Enhanced protection against viral infection by co-administration of plasmid DNA coding for viral antigen and cytokines in mice

Wissenschaftlicher Artikel/Review - 01.06.1999

Operschall E, Schuh T, Heinzerling Lucie, Pavlovic J, Moelling K

Bereiche

Dermatologie | Venerologie | Allergologie

PubMed

10405888

Zitation

Operschall E, Schuh T, Heinzerling L, Pavlovic J, Moelling K. Enhanced protection against viral infection by co-administration of plasmid DNA coding for viral antigen and cytokines in mice. Journal of clinical virology : the official publication of the Pan American Society for Clinical Virology 1999; 13:17-27.

Art

Wissenschaftlicher Artikel/Review (Englisch)

Zeitschrift

Journal of clinical virology : the official publication of the Pan American Society for Clinical Virology 1999; 13

Veröffentlichungsdatum

01.06.1999

ISSN (Druck)

1386-6532

Seiten

17-27

Kurzbeschreibung/Zielsetzung

BACKGROUND: DNA vaccines have been shown to induce protective immunity against viral infections in different animal models. We have recently demonstrated that DNA vaccine induced protective immunity against influenza A virus and La Crosse virus (LACV) is primarily mediated by humoral immune response. OBJECTIVE: The goal of this study was to investigate whether administration of DNA coding for cytokines such as interleukin 12 (IL-12) and granulocyte-macrophage colony-stimulating factor (GM-CSF) could increase the protective immune response induced by vaccination with DNA coding for viral antigens.
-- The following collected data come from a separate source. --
Lemma idle_task_next_id m now :
  Task.next_id (Scheduler.create_idle_task (Task.Globals_init m) Scheduler.Scheduler_new idle_task now).1.1 = 2.
Proof. reflexivity. Qed.

Lemma setup_tasks_ends s m :
  globals (Boot.system s) = Task.Globals_init m → shown (Boot.system s) →
  let s' := Boot.system (Boot.setup_tasks idle_task addr_of s) in
  shown s' ∧ Task.next_id (globals s') = 2 ∧ ∃ sc, scheduler (kernel s') = Some sc ∧ calm sc.
Proof.
  intros Hg Hs. unfold Boot.setup_tasks. cbv zeta.
  match goal with |- context [Scheduler.create_idle_task (globals ?x) _ _ ?now] =>
    change (globals x) with (globals (Boot.system s)); rewrite Hg;
    pose proof (idle_task_next_id m now) as Hid;
    pose proof (create_idle_calm (Task.Globals_init m) idle_task now) as Hc;
    destruct (Scheduler.create_idle_task (Task.Globals_init m) Scheduler.Scheduler_new idle_task now)
      as [[g sc] i] end.
  cbn [fst snd] in Hid, Hc.
  match goal with |- context [match scheduler ?k with Some _ => _ | None => _ end] =>
    change (scheduler k) with (Some sc) end. cbv iota. split; [showing|]. split; [exact Hid|].
  exists (Scheduler.enable_preemption sc). split; [reflexivity|exact Hc].
Qed.

Lemma kernel_main_ends polls magic s m t
    (Hg : globals (Boot.system s) = Task.Globals_init m) (Hb : bytes m)
    (Hh : Boot.heap s = (false, Heap.SlabAllocator_new)) (Hk : kernel_end ≤ 0xE00000)
    (Hpit : ∀ t, (Apic.wait_pit polls t).1 = true)
    (Hkeys : Keyboard.wf (keyboard (kernel (Boot.system s)))) :
  match (Boot.kernel_main isr timer_isr spurious_isr idt_base tss_base stack_top kernel_end idle_task addr_of
           cr3 polls magic s t).1 with
  | Some (Returns s') =>
      shown (Boot.system s') ∧ Task.next_id (globals (Boot.system s')) = 2 ∧
      ∃ sc, scheduler (kernel (Boot.system s')) = Some sc ∧ calm sc
  | _ => True
  end.
Proof.
  unfold Boot.kernel_main. rewrite run_bind. cbv zeta.
  destruct (negb (magic =? 0x36D76289) && negb (magic =? 0x2BADB002)); [done|].
  rewrite run_bind. match goal with |- context [Boot.setup_cpu _ _ _ _ _ _ ?x ?u] => set (s0 := x); generalize u; intros t0 end.
  assert (Hg0 : globals (Boot.system s0) = Task.Globals_init m) by exact Hg.
  assert (Hh0 : Boot.heap s0 = (false, Heap.SlabAllocator_new)) by exact Hh.
  assert (H0 : shown (Boot.system s0)).
  { unfold s0. showing. split; [|exact Hkeys]. unfold on_screen. cbn. unfold VGA_H, VGA_W. lia. }
  clearbody s0. pose proof (setup_cpu_shown s0 t0 H0) as S1.
  destruct (Boot.setup_cpu_spec isr timer_isr spurious_isr idt_base tss_base stack_top s0 t0) as (H1 & H2 & _).
  cbv zeta in *. rewrite Hg0 in H1. rewrite Hh0 in H2.
  unfold trace. destruct (Boot.setup_cpu _ _ _ _ _ _ s0 t0) as [s1 t1]. cbn [fst snd] in *.
  pose proof (setup_memory_shown s1 S1) as S2.
  destruct (Boot.setup_memory_spec kernel_end cr3 s1 m H1 Hb H2 Hk) as (s2 & m2 & p & h & E2 & Hc & _).
  rewrite E2 in *. rewrite run_bind.
  pose proof (setup_acpi_shown s2 S2) as S3. rewrite <- (Boot.setup_acpi_spec s2) in Hc.
  pose proof (setup_timer_shown (Boot.setup_acpi s2) t1 S3) as S4.
  destruct (Boot.setup_timer_spec (Boot.setup_acpi s2) t1) as [H5 _]. rewrite <- H5 in Hc.
  unfold trace. destruct (Boot.setup_timer (Boot.setup_acpi s2) t1) as [s3 t3]. cbn [fst snd] in *. rewrite run_bind.
  pose proof (setup_apic_shown polls s3 t3 S4) as S5.
  destruct (Boot.setup_apic_spec polls s3 t3 Hpit) as (s4 & E4 & H7 & _). rewrite E4 in *.
  rewrite <- H7 in Hc. unfold Boot.core in Hc. injection Hc as Hg4 _ _ _ _ _.
  cbn [fst mret io_ret]. exact (setup_tasks_ends s4 m2 Hg4 S5).
Qed.

Context (demo_task counter_task idle_test_task cr0 cr2 cr4 : Z).

(** Among the bytes nothing else writes are those of the allocator's bitmap. *)
Context (own : Z → Prop) (Hown : ∀ a, own a → a < TASK_STACKS_BASE).
Context (Hbitmap : ∀ a, Pmm.BITMAP_BASE ≤ a < Pmm.BITMAP_BASE + Pmm.BITMAP_SIZE → own a).

Lemma start_live s t :
  ok own (Task.gmem (globals s)) (pmm s) (vmm s) 2 s →
  ∃ s1 e1, shell_start s = Ret (s1, e1) ∧
    live own (Task.gmem (globals s)) (pmm s) (vmm s) 2 (mkState s1 e1 t).
Proof.
  intros H. unfold shell_start. cbv zeta. eapply (keeps_print_lines (ok _ _ _ _ _)) in H.
  destruct (ok_prompt _ _ _ _ _ _ (mkEditor (replicate 256 0) 0) H) as (s1 & e1 & E & H1 & H2);
    [split; [reflexivity|cbn; lia]|].
  exists s1, e1. split; [exact E|]. by split.
Qed.

(** A round of the shell, an interrupt or exception, and a tick of the timer all
    return from the state [x]: there is no panic, and only a double fault and
    the system call [exit] stop the processor. *)
Definition never_panics (x : State) : Prop :=
  (∃ s' e', (shell_wake demo_task counter_task idle_test_task kernel_end cr0 cr2 cr3 cr4
               (system x) (editor x) (accesses x)).1 = Ret (s', e')) ∧
  (∀ addr ctx,
     match (rust_isr_handler (Task.gmem (globals (system x))) addr ctx (kernel (system x)) (accesses x)).1 with
     | Returns _ => True
     | Halts => vector ctx = 8 ∨ exits ctx
     | Panics => False
     end) ∧
  ∀ sp, ∃ k sp', (rust_timer_handler (kernel (system x)) sp (accesses x)).1 = Returns (k, sp').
STUDY DESIGN: For the influenza A virus or LACV model, C57BL/6 or interferon-alpha/beta receptor (IFNAR-1)-deficient mice, respectively, were vaccinated once or twice with 100 micrograms of DNA encoding viral antigens. At the same time plasmid DNAs (100 micrograms) coding either for mouse GM-CSF or mouse IL-12 were administered. The mice were subsequently challenged with a lethal dose of influenza A virus or LACV and monitored for clinical symptoms (weight loss) and survival. RESULTS: To achieve a high degree of protection (70% survival) two injections of DNA encoding the influenza A virus surface protein hemagglutinin (HA) were required. Intriguingly, administration of DNA coding for IL-12 alone also led to a pronounced protective effect against virus challenge. Co-administration of DNAs encoding IL-12 and HA significantly increased the protective immunity against influenza A virus, while IL-12 expression did not improve protection upon vaccination with DNA coding for the internal nucleocapsid protein N of LACV. Co-injection of DNA coding for mouse GM-CSF and HA also showed an adjuvant effect. CONCLUSIONS: The data clearly indicate that co-administration of DNA encoding cytokines such as IL-12 and GM-CSF with DNA coding for viral antigens has adjuvant effects on the protective immune response against different viral pathogens.